(** ** Filters that can be split *)
Definition not_not_in (f : ScalarFilter) : bool := match flt_condition f with CondNotIn _ => false | _ => true end.
Definition splittable (f : Filter) : bool :=
  match f with
  | FScalar sf => not_not_in sf
  | FAnd l => forallb (fun g => match g with FScalar sf => negb (sf_can_batch batch_size sf) || not_not_in sf | _ => true end) l
  | FOr l => forallb (fun g => match g with FScalar sf => negb (sf_can_batch batch_size sf) | _ => true end) l
  | _ => true
  end.
Definition sf_holds (f : ScalarFilter) (r : Row) : bool := holds (FScalar f) r.
Lemma sf_batched_ok {E} f : not_not_in f = true ->
  exists fs, sf_batched (E := E) batch_size f = Ok fs /\ forall r, count (fun g => sf_holds g r) fs = if sf_holds f r then 1 else 0.
Proof.
  intros Hn. destruct f as [p c]. unfold sf_batched; cbn [flt_condition flt_projection].
  destruct c as [v|v|v|v|v|v|v|v|v|v|v|v|l|l]; try discriminate Hn; try (eexists; split; [reflexivity|]; intros r; unfold count; cbn; by destruct (sf_holds _ r)).
  destruct (batch_values_ok (E := E) l) as (bs & -> & Hbs). cbn. eexists. split; [done|]. intros r. unfold sf_holds.
  rewrite holds_in, <-existsb_btree, <-Hbs. rewrite <-count_batches by (rewrite Hbs; apply increasing_count, btree_set_spec; done).
  unfold count. rewrite <-(length_map (fun b => mkScalarFilter p (CondIn b))). f_equal. clear Hbs.
  induction bs as [|b bs IH]; [done|]. cbn. rewrite holds_in. destruct (existsb _ b); cbn; by rewrite IH.
Qed.
Definition opt_list {A} (o : option A) : list A := match o with Some x => [x] | None => [] end.
Definition long (o : option ScalarFilter) : Prop := forall sf, o = Some sf -> sf_can_batch batch_size sf = true.
Lemma split_step_ok lo other f lo' other' : split_step batch_size (lo, other) f = (lo', other') -> long lo ->
  long lo' /\ other' ++ (FScalar <$> opt_list lo') ≡ₚ (other ++ (FScalar <$> opt_list lo)) ++ [f].
Proof.
  unfold split_step. intros Hs Hlo.
  destruct f; try (injection Hs as <- <-; split; [done|]; rewrite <-!app_assoc; apply Permutation_app_head, Permutation_app_comm).
  destruct lo as [prev|].
  - destruct (Nat.ltb (sf_len prev) (sf_len f)) eqn:E; injection Hs as <- <-.
    + split; [|cbn; by rewrite <-!app_assoc]. intros sf [= <-]. specialize (Hlo prev eq_refl). unfold sf_can_batch in *.
      apply Nat.ltb_lt in Hlo, E. apply Nat.ltb_lt. lia.
    + split; [done|]. rewrite <-!app_assoc. apply Permutation_app_head, Permutation_app_comm.
  - destruct (sf_can_batch batch_size f) eqn:E; injection Hs as <- <-.
    + split; [by intros sf [= <-]|]. cbn. by rewrite app_nil_r.
    + split; [done|]. cbn. by rewrite !app_nil_r.
Qed.
Lemma split_longest_ok l lo other : split_longest batch_size l = (lo, other) -> long lo /\ other ++ (FScalar <$> opt_list lo) ≡ₚ l.
Proof.
  unfold split_longest.
  assert (Hgen : forall k s lo other, long s.1 -> foldl (split_step batch_size) s k = (lo, other) ->
    long lo /\ other ++ (FScalar <$> opt_list lo) ≡ₚ (s.2 ++ (FScalar <$> opt_list s.1)) ++ k).
  { clear lo other. induction k as [|f k IH]; intros [lo0 other0] lo other Hlong Hf; cbn [foldl fst snd] in *.
    - injection Hf as <- <-. split; [done|]. by rewrite app_nil_r.
    - destruct (split_step batch_size (lo0, other0) f) as [lo1 other1] eqn:Es in Hf. destruct (split_step_ok _ _ _ _ _ Es Hlong) as [H1 H2].
      destruct (IH (lo1, other1) lo other H1 Hf) as [H3 H4]. split; [done|]. rewrite H4. cbn. by rewrite H2, <-app_assoc. }
  intros Hf. apply (Hgen (reverse l) (None, [])) in Hf as [H1 H2]; [|done]. split; [done|]. rewrite H2. cbn. apply reverse_Permutation.
Qed.
Lemma forallb_perm {A} (p : A -> bool) l k : l ≡ₚ k -> forallb p l = forallb p k.
Proof. induction 1; cbn; [done|congruence|by rewrite !andb_assoc, (andb_comm (p y))|congruence]. Qed.
Lemma existsb_perm {A} (p : A -> bool) l k : l ≡ₚ k -> existsb p l = existsb p k.
Proof. induction 1; cbn; [done|congruence|by rewrite !orb_assoc, (orb_comm (p y))|congruence]. Qed.
Lemma count_and l (fs : list ScalarFilter) r :
  count (fun g => holds g r) ((fun b => FAnd (l ++ [FScalar b])) <$> fs) =
  if forallb (fun f => holds f r) l then count (fun g => sf_holds g r) fs else 0.
Proof.
  induction fs as [|f fs IH]; [by destruct (forallb _ l)|]. rewrite fmap_cons, !count_cons, IH, holds_and, forallb_app. cbn.
  unfold sf_holds. destruct (forallb _ l); [by rewrite andb_true_r|done].
Qed.
Lemma filter_batched_ok {E} f : splittable f = true ->
  exists fs, filter_batched (E := E) batch_size f = Ok fs /\ forall r, count (fun g => holds g r) fs = if holds f r then 1 else 0.
Proof.
  assert (Hone : forall g, (forall r, holds g r = holds f r) -> forall r, count (fun g => holds g r) [g] = if holds f r then 1 else 0).
  { intros g Hg r. unfold count. cbn. rewrite Hg. by destruct (holds f r). }
  intros Hs. unfold filter_batched. destruct f as [l|l|l|sf|sf|rf|rf g c| |b|]; try (eexists; split; [done|]; by apply Hone).
  - unfold batch. destruct (split_longest batch_size l) as [lo other] eqn:El. destruct (split_longest_ok l lo other El) as [Hlong Hperm].
    destruct lo as [sf|]; cbn in Hperm.
    + assert (Hin : FScalar sf ∈ l) by (rewrite <-Hperm, elem_of_app; right; constructor).
      pose proof (forallb_elem _ _ Hs (FScalar sf) Hin) as Hn. cbv beta iota in Hn. rewrite (Hlong sf eq_refl) in Hn. cbn in Hn.
      destruct (sf_batched_ok (E := E) sf Hn) as (fs & -> & Hfs). cbn. eexists. split; [done|]. intros r.
      rewrite count_and, holds_and, <-(forallb_perm _ _ _ Hperm), forallb_app. cbn. rewrite Hfs. unfold sf_holds.
      destruct (forallb _ other); [by rewrite andb_true_r|done].
    + eexists. split; [done|]. apply Hone. intros r. rewrite !holds_and. apply forallb_perm. by rewrite <-Hperm, app_nil_r.
  - unfold batch. destruct (split_longest batch_size l) as [lo other] eqn:El. destruct (split_longest_ok l lo other El) as [Hlong Hperm].
    destruct lo as [sf|]; cbn in Hperm.
    + assert (Hin : FScalar sf ∈ l) by (rewrite <-Hperm, elem_of_app; right; constructor).
      pose proof (forallb_elem _ _ Hs (FScalar sf) Hin) as Hn. cbv beta iota in Hn. by rewrite (Hlong sf eq_refl) in Hn.
    + eexists. split; [done|]. apply Hone. intros r. rewrite !holds_or. apply existsb_perm. by rewrite <-Hperm, app_nil_r.
  - destruct (sf_batched_ok (E := E) sf Hs) as (fs & -> & Hfs). cbn. eexists. split; [done|]. intros r. specialize (Hfs r). unfold sf_holds at 2 in Hfs. rewrite <-Hfs.
    unfold count. clear. induction fs as [|g fs IH]; [done|]. cbn. unfold sf_holds at 1. destruct (holds (FScalar g) r); cbn; by rewrite IH.
Qed.
End batches.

====================

What you output must match the lines from the beginning of the material through the line with "unfold count. rewrite" exactly, both ends included.

(** ** Filters that can be split *)
Definition not_not_in (f : ScalarFilter) : bool := match flt_condition f with CondNotIn _ => false | _ => true end.
Definition splittable (f : Filter) : bool :=
  match f with
  | FScalar sf => not_not_in sf
  | FAnd l => forallb (fun g => match g with FScalar sf => negb (sf_can_batch batch_size sf) || not_not_in sf | _ => true end) l
  | FOr l => forallb (fun g => match g with FScalar sf => negb (sf_can_batch batch_size sf) | _ => true end) l
  | _ => true
  end.
Definition sf_holds (f : ScalarFilter) (r : Row) : bool := holds (FScalar f) r.
Lemma sf_batched_ok {E} f : not_not_in f = true ->
  exists fs, sf_batched (E := E) batch_size f = Ok fs /\ forall r, count (fun g => sf_holds g r) fs = if sf_holds f r then 1 else 0.
Proof.
  intros Hn. destruct f as [p c]. unfold sf_batched; cbn [flt_condition flt_projection].
  destruct c as [v|v|v|v|v|v|v|v|v|v|v|v|l|l]; try discriminate Hn; try (eexists; split; [reflexivity|]; intros r; unfold count; cbn; by destruct (sf_holds _ r)).
  destruct (batch_values_ok (E := E) l) as (bs & -> & Hbs). cbn. eexists. split; [done|]. intros r. unfold sf_holds.
  rewrite holds_in, <-existsb_btree, <-Hbs. rewrite <-count_batches by (rewrite Hbs; apply increasing_count, btree_set_spec; done).
  unfold count. rewrite <-(length_map (fun b => mkScalarFilter p (CondIn b))). f_equal. clear Hbs.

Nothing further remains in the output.